RECORDS FOR THIS TASK:

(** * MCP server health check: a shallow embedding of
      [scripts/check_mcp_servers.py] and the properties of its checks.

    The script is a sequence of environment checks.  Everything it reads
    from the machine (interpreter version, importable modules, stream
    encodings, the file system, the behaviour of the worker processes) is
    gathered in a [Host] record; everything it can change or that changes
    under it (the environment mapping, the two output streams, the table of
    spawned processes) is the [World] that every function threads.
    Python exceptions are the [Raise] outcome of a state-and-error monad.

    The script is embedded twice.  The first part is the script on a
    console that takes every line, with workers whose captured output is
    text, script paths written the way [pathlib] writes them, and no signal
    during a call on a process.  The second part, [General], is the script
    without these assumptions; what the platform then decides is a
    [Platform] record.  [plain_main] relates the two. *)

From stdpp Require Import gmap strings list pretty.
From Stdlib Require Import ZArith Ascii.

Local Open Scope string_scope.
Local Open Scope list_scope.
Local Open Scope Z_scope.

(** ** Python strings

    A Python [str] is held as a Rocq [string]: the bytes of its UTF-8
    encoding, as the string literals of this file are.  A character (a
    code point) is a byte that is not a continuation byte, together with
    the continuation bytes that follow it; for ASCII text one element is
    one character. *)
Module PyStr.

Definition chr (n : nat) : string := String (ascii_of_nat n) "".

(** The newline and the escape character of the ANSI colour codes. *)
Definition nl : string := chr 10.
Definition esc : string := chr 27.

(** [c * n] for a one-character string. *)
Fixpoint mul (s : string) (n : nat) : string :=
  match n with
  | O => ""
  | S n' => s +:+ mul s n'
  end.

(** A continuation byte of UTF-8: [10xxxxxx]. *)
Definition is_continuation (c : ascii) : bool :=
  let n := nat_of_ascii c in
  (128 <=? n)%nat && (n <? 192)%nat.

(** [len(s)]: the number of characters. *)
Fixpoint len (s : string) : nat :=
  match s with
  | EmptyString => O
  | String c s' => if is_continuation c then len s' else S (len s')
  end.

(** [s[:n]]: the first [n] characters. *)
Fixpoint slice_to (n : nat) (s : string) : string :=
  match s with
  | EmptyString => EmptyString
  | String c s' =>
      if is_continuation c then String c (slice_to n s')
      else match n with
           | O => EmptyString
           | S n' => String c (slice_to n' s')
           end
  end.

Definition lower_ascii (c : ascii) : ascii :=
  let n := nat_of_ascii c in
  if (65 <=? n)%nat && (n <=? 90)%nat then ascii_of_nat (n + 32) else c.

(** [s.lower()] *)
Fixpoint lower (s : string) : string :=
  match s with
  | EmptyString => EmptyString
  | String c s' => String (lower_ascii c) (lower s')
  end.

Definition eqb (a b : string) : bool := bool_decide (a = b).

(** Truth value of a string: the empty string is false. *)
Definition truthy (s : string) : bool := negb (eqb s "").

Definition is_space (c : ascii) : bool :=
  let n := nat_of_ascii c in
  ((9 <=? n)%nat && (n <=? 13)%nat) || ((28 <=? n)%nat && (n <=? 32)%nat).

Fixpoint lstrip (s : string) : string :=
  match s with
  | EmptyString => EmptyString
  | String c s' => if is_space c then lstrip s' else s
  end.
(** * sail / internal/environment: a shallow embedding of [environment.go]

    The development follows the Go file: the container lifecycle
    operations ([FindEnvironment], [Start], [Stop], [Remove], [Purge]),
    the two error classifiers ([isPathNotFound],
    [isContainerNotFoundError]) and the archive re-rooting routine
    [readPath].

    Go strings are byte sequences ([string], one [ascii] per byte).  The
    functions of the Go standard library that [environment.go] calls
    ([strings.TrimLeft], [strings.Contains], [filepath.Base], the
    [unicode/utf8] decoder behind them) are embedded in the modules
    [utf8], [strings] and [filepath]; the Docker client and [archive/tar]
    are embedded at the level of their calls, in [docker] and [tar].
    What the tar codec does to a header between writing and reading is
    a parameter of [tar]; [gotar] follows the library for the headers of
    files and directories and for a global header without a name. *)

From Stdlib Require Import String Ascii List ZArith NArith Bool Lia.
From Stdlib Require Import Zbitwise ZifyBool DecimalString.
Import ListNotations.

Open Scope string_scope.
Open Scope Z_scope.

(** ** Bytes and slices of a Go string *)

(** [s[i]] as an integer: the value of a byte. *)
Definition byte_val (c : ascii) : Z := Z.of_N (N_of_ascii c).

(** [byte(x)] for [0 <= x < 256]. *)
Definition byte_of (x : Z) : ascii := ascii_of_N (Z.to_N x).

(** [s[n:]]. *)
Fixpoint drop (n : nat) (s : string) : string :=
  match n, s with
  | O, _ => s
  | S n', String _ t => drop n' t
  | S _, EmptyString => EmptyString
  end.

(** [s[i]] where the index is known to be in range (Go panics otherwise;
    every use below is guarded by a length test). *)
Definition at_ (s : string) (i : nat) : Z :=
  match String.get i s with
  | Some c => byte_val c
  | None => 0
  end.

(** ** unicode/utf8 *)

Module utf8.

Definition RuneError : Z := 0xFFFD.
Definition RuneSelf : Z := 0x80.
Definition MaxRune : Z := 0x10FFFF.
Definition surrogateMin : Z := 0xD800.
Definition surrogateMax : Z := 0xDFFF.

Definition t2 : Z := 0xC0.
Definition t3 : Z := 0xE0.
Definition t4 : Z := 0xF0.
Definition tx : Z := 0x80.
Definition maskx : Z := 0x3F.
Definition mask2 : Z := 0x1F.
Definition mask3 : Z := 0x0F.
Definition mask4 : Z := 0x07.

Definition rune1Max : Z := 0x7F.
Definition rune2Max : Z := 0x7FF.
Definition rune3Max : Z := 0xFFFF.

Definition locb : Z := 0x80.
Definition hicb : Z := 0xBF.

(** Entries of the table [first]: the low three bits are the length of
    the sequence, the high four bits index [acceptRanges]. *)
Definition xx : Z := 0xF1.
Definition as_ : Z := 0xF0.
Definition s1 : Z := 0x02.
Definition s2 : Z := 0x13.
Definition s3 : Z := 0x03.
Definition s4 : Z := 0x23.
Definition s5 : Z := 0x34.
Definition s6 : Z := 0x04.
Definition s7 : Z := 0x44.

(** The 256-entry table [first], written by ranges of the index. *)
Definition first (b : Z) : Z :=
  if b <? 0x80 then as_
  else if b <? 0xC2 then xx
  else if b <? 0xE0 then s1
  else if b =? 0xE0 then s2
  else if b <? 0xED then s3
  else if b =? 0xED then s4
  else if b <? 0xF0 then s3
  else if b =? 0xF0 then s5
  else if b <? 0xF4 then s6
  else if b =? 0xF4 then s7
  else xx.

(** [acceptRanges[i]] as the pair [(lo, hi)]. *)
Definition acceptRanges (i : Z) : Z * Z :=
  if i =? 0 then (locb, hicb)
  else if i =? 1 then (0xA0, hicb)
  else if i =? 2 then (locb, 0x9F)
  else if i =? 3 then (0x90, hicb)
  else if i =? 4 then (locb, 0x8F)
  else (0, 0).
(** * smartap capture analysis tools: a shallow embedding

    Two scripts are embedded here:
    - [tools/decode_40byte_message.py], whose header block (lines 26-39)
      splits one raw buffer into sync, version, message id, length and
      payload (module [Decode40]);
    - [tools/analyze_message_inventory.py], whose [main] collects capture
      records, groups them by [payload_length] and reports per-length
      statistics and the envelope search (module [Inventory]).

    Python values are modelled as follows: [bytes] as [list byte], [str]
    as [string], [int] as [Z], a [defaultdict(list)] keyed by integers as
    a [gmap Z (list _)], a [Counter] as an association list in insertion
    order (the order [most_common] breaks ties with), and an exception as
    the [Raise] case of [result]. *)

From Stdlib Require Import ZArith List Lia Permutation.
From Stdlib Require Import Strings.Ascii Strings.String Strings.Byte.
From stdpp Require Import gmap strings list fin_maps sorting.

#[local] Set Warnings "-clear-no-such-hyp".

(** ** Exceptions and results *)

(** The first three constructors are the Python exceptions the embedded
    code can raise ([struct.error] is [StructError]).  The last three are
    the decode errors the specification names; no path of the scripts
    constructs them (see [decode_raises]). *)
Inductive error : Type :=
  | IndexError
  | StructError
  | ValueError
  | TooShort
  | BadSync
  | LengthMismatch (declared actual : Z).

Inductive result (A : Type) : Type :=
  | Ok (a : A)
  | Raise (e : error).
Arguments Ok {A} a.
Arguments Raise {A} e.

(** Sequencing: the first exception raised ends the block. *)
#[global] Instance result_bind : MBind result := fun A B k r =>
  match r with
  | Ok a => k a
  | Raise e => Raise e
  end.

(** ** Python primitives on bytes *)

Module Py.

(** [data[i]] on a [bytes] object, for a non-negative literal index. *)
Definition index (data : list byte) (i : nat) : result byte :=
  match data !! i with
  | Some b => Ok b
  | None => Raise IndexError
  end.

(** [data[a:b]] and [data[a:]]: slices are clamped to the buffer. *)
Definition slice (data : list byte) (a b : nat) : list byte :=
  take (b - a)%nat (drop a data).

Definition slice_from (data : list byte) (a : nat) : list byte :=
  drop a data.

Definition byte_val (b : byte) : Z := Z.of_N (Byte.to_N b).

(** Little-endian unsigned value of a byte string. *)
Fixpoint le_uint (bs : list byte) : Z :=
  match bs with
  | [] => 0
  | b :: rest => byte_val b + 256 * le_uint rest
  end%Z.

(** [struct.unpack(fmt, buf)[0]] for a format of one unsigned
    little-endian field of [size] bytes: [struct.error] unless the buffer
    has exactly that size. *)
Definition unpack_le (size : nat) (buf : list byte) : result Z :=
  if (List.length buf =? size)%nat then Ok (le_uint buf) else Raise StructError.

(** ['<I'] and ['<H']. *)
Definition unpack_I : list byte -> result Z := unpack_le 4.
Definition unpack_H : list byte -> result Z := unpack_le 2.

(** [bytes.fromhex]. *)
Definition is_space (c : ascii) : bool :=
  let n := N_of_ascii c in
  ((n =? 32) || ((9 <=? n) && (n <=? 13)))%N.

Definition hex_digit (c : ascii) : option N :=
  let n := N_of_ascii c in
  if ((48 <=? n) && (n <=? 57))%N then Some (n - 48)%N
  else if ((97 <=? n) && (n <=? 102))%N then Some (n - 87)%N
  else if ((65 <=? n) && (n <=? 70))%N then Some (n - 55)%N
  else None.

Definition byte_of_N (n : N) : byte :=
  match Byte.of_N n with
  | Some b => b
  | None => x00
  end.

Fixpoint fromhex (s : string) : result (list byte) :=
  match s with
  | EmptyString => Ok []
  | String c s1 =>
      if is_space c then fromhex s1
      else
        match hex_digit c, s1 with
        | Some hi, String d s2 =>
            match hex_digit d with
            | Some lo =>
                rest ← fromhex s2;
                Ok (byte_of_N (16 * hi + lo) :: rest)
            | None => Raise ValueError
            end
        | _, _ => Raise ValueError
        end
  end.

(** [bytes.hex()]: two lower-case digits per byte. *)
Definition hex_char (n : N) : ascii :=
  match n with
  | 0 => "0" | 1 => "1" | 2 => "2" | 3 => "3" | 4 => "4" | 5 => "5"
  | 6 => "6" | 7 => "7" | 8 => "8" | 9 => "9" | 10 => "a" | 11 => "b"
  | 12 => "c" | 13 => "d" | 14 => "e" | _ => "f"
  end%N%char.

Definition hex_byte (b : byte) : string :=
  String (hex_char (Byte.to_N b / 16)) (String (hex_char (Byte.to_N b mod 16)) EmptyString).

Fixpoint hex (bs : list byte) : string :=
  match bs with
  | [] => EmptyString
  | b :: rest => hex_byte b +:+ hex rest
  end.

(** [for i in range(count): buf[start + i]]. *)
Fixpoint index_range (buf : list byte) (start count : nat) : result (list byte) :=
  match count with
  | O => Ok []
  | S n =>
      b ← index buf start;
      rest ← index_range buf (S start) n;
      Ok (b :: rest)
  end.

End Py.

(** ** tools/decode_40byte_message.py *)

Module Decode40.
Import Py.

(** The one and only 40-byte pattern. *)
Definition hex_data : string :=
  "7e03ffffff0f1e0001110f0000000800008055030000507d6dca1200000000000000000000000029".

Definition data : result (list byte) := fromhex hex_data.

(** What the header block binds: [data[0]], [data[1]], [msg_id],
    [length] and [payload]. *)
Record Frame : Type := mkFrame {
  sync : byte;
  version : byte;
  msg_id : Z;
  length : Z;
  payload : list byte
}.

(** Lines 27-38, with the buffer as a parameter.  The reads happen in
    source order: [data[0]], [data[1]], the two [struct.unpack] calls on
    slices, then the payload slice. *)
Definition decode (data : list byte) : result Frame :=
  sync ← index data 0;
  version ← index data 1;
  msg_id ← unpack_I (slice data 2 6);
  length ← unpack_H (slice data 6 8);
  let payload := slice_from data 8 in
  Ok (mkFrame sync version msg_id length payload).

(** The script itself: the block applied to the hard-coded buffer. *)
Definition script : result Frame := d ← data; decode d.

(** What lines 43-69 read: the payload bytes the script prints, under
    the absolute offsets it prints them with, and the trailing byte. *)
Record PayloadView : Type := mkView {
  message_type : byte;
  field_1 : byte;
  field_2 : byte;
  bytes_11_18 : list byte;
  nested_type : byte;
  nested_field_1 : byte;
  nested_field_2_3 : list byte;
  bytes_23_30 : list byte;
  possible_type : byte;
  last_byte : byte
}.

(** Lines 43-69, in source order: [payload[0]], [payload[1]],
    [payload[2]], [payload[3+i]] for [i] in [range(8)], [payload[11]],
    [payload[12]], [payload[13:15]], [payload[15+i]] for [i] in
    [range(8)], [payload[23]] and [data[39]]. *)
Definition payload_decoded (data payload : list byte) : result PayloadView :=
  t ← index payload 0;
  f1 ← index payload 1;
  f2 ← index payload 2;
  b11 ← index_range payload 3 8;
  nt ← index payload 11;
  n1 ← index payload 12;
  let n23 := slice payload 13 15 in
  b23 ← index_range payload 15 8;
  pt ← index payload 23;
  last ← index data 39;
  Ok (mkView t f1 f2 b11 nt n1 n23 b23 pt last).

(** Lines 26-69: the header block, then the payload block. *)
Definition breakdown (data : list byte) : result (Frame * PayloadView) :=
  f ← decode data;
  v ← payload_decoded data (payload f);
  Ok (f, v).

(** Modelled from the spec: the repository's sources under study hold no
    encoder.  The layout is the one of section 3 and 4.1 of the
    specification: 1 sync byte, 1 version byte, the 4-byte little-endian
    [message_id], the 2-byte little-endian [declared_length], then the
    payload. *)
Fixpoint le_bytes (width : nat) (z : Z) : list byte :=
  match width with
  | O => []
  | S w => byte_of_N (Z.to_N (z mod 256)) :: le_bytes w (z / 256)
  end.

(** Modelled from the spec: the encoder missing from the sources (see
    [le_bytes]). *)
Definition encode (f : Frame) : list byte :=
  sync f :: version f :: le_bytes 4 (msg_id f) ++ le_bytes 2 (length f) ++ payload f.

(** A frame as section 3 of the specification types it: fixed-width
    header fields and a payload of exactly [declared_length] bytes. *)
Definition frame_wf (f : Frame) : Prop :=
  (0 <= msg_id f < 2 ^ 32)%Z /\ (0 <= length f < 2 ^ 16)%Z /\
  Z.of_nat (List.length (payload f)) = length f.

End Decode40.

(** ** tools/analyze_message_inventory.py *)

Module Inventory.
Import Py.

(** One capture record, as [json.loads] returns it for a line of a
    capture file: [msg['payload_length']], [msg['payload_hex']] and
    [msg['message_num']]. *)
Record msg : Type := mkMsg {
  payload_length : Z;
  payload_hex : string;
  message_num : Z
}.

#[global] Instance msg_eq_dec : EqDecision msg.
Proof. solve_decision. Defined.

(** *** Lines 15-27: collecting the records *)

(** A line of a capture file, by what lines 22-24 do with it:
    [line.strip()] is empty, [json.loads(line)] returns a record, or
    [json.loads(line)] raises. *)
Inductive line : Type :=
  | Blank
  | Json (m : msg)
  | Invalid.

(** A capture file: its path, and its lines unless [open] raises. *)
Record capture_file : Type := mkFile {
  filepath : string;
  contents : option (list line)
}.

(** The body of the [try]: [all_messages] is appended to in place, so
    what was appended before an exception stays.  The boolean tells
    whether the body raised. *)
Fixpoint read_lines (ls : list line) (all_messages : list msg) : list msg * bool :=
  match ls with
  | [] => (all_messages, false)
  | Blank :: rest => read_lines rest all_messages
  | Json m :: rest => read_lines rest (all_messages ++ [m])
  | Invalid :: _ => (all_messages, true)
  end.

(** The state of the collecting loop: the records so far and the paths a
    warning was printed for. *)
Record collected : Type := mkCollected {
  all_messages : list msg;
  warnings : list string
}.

EXERCISE REQUIREMENTS: Each line above that contains "returns" counts once; report the resulting number and nothing else.

RESULT: 2